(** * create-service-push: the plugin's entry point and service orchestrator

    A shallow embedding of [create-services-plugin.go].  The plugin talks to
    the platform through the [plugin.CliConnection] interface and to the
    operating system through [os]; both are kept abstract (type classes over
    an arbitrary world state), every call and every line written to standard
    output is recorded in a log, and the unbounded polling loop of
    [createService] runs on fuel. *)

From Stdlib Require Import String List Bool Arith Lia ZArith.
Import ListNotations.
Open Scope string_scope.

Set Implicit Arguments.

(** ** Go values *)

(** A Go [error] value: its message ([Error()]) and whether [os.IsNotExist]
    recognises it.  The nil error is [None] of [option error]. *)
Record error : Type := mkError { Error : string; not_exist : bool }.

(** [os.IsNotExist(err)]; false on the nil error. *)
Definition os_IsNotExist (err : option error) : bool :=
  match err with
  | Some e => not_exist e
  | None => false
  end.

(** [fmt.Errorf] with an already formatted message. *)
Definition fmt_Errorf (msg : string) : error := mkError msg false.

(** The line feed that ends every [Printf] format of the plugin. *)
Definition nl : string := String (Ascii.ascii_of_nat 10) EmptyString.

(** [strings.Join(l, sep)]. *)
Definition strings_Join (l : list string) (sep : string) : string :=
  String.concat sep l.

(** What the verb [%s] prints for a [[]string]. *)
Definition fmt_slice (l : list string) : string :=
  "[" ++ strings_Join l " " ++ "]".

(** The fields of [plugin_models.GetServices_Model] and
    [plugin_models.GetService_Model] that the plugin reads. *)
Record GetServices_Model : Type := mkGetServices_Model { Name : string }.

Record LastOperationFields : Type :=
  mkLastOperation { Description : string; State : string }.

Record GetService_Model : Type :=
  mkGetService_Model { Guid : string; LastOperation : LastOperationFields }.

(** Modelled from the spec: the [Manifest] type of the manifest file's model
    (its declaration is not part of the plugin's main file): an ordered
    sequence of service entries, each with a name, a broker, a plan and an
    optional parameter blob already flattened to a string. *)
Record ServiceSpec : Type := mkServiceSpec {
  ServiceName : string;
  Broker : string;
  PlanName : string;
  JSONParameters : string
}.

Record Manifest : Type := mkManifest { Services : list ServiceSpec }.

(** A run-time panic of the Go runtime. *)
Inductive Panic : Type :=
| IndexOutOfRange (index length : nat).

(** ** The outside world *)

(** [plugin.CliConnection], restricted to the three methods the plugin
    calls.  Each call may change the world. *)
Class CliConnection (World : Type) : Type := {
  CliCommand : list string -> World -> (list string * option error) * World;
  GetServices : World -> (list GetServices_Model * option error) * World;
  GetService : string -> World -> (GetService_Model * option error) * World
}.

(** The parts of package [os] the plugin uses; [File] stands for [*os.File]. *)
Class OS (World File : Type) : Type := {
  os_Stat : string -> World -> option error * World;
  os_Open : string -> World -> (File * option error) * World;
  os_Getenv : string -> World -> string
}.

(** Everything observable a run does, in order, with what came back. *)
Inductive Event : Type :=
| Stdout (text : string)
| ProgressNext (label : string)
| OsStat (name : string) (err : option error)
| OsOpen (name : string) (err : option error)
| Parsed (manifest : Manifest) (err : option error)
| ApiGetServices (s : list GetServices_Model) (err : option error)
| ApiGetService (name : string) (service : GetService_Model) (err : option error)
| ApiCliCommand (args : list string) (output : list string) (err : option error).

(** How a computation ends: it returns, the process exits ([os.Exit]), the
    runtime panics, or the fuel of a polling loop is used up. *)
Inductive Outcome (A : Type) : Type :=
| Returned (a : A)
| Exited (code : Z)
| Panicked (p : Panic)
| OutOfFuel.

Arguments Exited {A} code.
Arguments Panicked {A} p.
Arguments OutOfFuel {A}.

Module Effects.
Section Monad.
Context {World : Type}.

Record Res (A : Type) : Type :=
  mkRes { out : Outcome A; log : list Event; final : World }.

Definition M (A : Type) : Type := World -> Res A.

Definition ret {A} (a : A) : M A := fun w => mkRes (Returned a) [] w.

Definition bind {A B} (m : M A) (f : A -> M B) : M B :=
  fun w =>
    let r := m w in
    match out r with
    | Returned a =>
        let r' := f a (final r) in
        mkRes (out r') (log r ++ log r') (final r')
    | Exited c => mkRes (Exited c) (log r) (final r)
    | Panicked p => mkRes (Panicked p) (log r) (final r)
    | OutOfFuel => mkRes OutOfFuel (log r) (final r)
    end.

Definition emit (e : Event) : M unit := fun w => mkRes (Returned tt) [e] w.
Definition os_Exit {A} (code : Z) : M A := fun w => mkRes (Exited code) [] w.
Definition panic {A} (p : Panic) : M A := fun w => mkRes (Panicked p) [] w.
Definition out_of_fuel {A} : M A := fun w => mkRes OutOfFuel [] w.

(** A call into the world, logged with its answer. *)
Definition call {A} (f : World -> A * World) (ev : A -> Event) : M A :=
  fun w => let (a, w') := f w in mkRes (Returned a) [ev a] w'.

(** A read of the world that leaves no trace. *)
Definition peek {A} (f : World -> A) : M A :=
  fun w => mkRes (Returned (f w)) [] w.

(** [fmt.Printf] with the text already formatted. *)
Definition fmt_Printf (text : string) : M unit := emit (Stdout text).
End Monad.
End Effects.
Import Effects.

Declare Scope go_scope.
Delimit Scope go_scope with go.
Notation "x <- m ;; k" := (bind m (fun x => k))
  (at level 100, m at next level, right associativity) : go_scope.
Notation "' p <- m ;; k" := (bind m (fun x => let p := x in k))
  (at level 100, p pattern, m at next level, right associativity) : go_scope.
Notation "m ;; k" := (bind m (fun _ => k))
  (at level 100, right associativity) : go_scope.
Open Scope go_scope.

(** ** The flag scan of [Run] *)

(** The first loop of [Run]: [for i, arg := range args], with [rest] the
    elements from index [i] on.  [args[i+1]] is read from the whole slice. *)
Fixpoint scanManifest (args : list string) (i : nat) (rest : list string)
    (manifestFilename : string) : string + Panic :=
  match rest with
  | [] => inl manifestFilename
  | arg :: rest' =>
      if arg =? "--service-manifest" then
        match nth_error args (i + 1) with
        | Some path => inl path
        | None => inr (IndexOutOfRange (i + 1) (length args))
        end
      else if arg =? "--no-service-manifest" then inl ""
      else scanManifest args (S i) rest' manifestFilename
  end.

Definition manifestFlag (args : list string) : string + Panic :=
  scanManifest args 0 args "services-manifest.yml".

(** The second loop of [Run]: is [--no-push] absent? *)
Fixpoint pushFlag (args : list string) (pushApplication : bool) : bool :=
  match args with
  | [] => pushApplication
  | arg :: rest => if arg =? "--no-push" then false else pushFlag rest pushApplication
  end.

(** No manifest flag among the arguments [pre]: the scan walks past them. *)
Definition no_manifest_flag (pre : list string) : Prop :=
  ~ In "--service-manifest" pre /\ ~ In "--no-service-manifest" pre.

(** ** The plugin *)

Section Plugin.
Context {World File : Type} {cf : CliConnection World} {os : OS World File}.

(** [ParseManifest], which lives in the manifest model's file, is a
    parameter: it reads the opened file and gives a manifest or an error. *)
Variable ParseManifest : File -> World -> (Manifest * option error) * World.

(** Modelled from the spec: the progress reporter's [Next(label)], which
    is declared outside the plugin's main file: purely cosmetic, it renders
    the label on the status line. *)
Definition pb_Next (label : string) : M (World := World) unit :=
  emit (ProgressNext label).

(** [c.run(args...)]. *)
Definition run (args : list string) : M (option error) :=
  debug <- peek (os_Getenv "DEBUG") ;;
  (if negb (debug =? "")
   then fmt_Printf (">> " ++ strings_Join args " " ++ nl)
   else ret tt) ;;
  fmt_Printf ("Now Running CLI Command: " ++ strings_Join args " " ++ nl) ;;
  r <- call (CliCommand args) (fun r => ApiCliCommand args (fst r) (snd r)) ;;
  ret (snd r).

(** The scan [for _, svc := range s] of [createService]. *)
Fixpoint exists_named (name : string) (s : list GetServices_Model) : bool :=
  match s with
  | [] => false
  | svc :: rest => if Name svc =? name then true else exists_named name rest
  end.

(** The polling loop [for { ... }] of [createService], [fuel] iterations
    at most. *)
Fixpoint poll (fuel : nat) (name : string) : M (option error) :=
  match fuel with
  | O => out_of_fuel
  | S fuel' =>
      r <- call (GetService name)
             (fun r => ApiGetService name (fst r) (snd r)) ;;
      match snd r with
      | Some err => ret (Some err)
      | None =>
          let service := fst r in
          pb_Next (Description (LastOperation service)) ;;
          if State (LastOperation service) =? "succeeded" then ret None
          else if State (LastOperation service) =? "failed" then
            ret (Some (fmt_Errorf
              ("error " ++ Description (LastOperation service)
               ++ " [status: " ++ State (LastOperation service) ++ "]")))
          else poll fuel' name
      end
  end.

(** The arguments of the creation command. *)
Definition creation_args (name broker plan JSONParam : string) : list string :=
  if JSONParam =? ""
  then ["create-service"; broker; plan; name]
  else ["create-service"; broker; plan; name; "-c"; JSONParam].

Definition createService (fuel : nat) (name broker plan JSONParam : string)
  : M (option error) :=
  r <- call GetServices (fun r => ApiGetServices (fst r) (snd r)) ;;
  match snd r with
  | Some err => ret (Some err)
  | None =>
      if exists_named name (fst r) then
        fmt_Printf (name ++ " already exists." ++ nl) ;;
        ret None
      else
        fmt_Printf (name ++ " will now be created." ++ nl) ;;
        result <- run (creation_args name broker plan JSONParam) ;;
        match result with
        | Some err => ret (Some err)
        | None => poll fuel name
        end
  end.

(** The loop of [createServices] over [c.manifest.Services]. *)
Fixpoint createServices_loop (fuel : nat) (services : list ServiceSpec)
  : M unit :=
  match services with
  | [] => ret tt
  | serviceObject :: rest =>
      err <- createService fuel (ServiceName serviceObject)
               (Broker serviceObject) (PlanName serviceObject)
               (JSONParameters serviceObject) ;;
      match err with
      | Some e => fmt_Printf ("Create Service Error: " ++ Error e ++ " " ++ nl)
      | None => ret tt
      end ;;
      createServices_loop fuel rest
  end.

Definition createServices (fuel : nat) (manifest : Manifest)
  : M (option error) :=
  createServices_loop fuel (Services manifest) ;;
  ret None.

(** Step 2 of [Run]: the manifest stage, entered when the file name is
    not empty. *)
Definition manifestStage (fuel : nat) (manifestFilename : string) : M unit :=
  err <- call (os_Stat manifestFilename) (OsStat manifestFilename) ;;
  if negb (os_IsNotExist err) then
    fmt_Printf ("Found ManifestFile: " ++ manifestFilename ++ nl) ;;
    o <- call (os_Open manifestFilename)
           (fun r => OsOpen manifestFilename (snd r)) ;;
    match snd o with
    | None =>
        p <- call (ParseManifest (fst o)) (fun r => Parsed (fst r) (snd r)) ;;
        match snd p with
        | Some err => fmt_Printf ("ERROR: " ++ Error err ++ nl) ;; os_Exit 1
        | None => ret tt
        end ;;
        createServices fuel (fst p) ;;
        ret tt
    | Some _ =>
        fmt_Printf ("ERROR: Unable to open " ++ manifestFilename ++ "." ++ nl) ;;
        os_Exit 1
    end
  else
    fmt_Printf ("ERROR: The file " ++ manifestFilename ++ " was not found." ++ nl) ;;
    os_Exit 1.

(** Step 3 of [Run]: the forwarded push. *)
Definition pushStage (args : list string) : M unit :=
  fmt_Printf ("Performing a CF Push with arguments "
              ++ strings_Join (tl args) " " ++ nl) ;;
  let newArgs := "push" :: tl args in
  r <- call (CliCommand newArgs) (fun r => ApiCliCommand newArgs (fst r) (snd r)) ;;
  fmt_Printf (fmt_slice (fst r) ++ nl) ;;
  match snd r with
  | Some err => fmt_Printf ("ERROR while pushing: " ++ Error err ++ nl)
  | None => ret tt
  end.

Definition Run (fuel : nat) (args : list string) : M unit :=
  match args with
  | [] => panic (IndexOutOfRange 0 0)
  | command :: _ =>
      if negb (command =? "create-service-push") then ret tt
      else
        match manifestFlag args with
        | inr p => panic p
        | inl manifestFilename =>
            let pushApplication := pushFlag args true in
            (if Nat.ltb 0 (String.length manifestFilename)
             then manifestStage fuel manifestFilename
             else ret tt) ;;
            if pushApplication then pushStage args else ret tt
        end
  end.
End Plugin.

#### EXERCISE DIRECTIONS:
As listed above, the lines from the line with "else poll fuel' name" to the line with "(JSONParameters serviceObject) ;;" are to be echoed exactly, with both ends included and nothing added.

#### WRITTEN ANSWER:
          else poll fuel' name
      end
  end.

(** The arguments of the creation command. *)
Definition creation_args (name broker plan JSONParam : string) : list string :=
  if JSONParam =? ""
  then ["create-service"; broker; plan; name]
  else ["create-service"; broker; plan; name; "-c"; JSONParam].

Definition createService (fuel : nat) (name broker plan JSONParam : string)
  : M (option error) :=
  r <- call GetServices (fun r => ApiGetServices (fst r) (snd r)) ;;
  match snd r with
  | Some err => ret (Some err)
  | None =>
      if exists_named name (fst r) then
        fmt_Printf (name ++ " already exists." ++ nl) ;;
        ret None
      else
        fmt_Printf (name ++ " will now be created." ++ nl) ;;
        result <- run (creation_args name broker plan JSONParam) ;;
        match result with
        | Some err => ret (Some err)
        | None => poll fuel name
        end
  end.

(** The loop of [createServices] over [c.manifest.Services]. *)
Fixpoint createServices_loop (fuel : nat) (services : list ServiceSpec)
  : M unit :=
  match services with
  | [] => ret tt
  | serviceObject :: rest =>
      err <- createService fuel (ServiceName serviceObject)
               (Broker serviceObject) (PlanName serviceObject)
               (JSONParameters serviceObject) ;;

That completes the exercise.